At last, thanks for your help!

jserv commented 2 years ago

You don't have to implement _rdtsc for x86/x86-64 since the intrinsic should be available via the inclusion of <x86intrin.h>. Instead, header sse2neon.h should provide Arm/Aarch64 counterpart.

jserv commented 2 years ago

For ARMv7-A implementation of _rdtsc, you can check gperftools/src/base/cycleclock.h.
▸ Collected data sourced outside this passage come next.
Lemma lc_invalidate_ok key s : cache_ok s →
  ∃ c', lc_invalidate key s = Ret tt (set_lookup_cache c' s) ∧ dropped key (lookup_cache s) c' ∧ cache_ok (set_lookup_cache c' s).
Proof.
  intros [Hwf Ha Hf]. set (c := lookup_cache s) in *. unfold lc_invalidate, zoom. fold c.
  assert (Hinv : ∃ c', invalidate key c = Ret tt c' ∧ dropped key c c').
  { unfold invalidate, mbind_, modify_. case_bool_decide as Hs.
    - destruct Hs as [id Hl]. rewrite (remove_ret (md_getKey s) c key id Hwf Hl). eexists. split; [done|].
      destruct (wf_lookup _ _ _ _ Hwf Hl) as (e & _ & Hin & Hid & _). subst id.
      pose proof (Permutation_length (erase_node_perm e (cache c) (wf_ids _ _ Hwf) Hin)) as Hlen. cbn in Hlen.
      split; cbn; [|intros; by rewrite lookup_delete_ne|done|apply erase_node_sublist|lia|done].
      split; [set_solver|apply lookup_delete_eq].
    - eexists. split; [done|]. split; cbn; [|done|done|done|done|done]. split; [set_solver|].
      destruct (lookup_ c !! key) eqn:E; [destruct Hs; eauto|done]. }
  destruct Hinv as (c' & Hr & Hd). exists c'. rewrite Hr. split; [done|]. split; [done|].
  split; [by eapply wf_invalidate| |exact Hf]. intros e Hin. apply Ha. by eapply elem_of_sublist; [exact Hin|apply Hd].
Qed.
End LookupFacts.

(** ** Witness: a fresh mount looks up the root *)

#[local] Existing Instance demo_env.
Quoted:

V7 is the earliest arch that has a standard cyclecount

Related discussions: https://stackoverflow.com/questions/40454157/is-there-an-equivalent-instruction-to-rdtsc-in-arm

Cuda-Chen commented 2 years ago

Thanks @jserv help, and I will work on ARMv7-A part!

Cuda-Chen commented 2 years ago

Currently I am porting _rdtsc x86 intrinsic onto ARMv7. On ARMv7 platform, usually we can access PMCCNTR to get cycle count. In order to access this register, the program has to run in PL1 or high mode, or running in user mode when PMUSERENR.EN == 1. However, the PMUSERENR is set to zero in the test suite qemu environment and I can't change the value because the test suite qemu environment is running in user mode.

As such, I come up with the following two solutions, and I would like to know which solution is acceptable to this project:

  1. Set test suite qemu environment to privilege mode.
  2. Fallback to call syscall such as gettimeofday() if we can't set the value of PMUSERENR (in Linux kernel, this kind of syscall is able to access PMCCNTR).
jserv commented 2 years ago

As such, I come up with the following two solutions, and I would like to know which solution is acceptable to this project:

  1. Set test suite qemu environment to privilege mode.
  2. Fallback to call syscall such as gettimeofday() if we can't set the value of PMUSERENR (in Linux kernel, this kind of syscall is able to access PMCCNTR).

For Armv7-A targets, we can provide the OS-assisted fallback at first glance. Then, further exploration would be beneficial.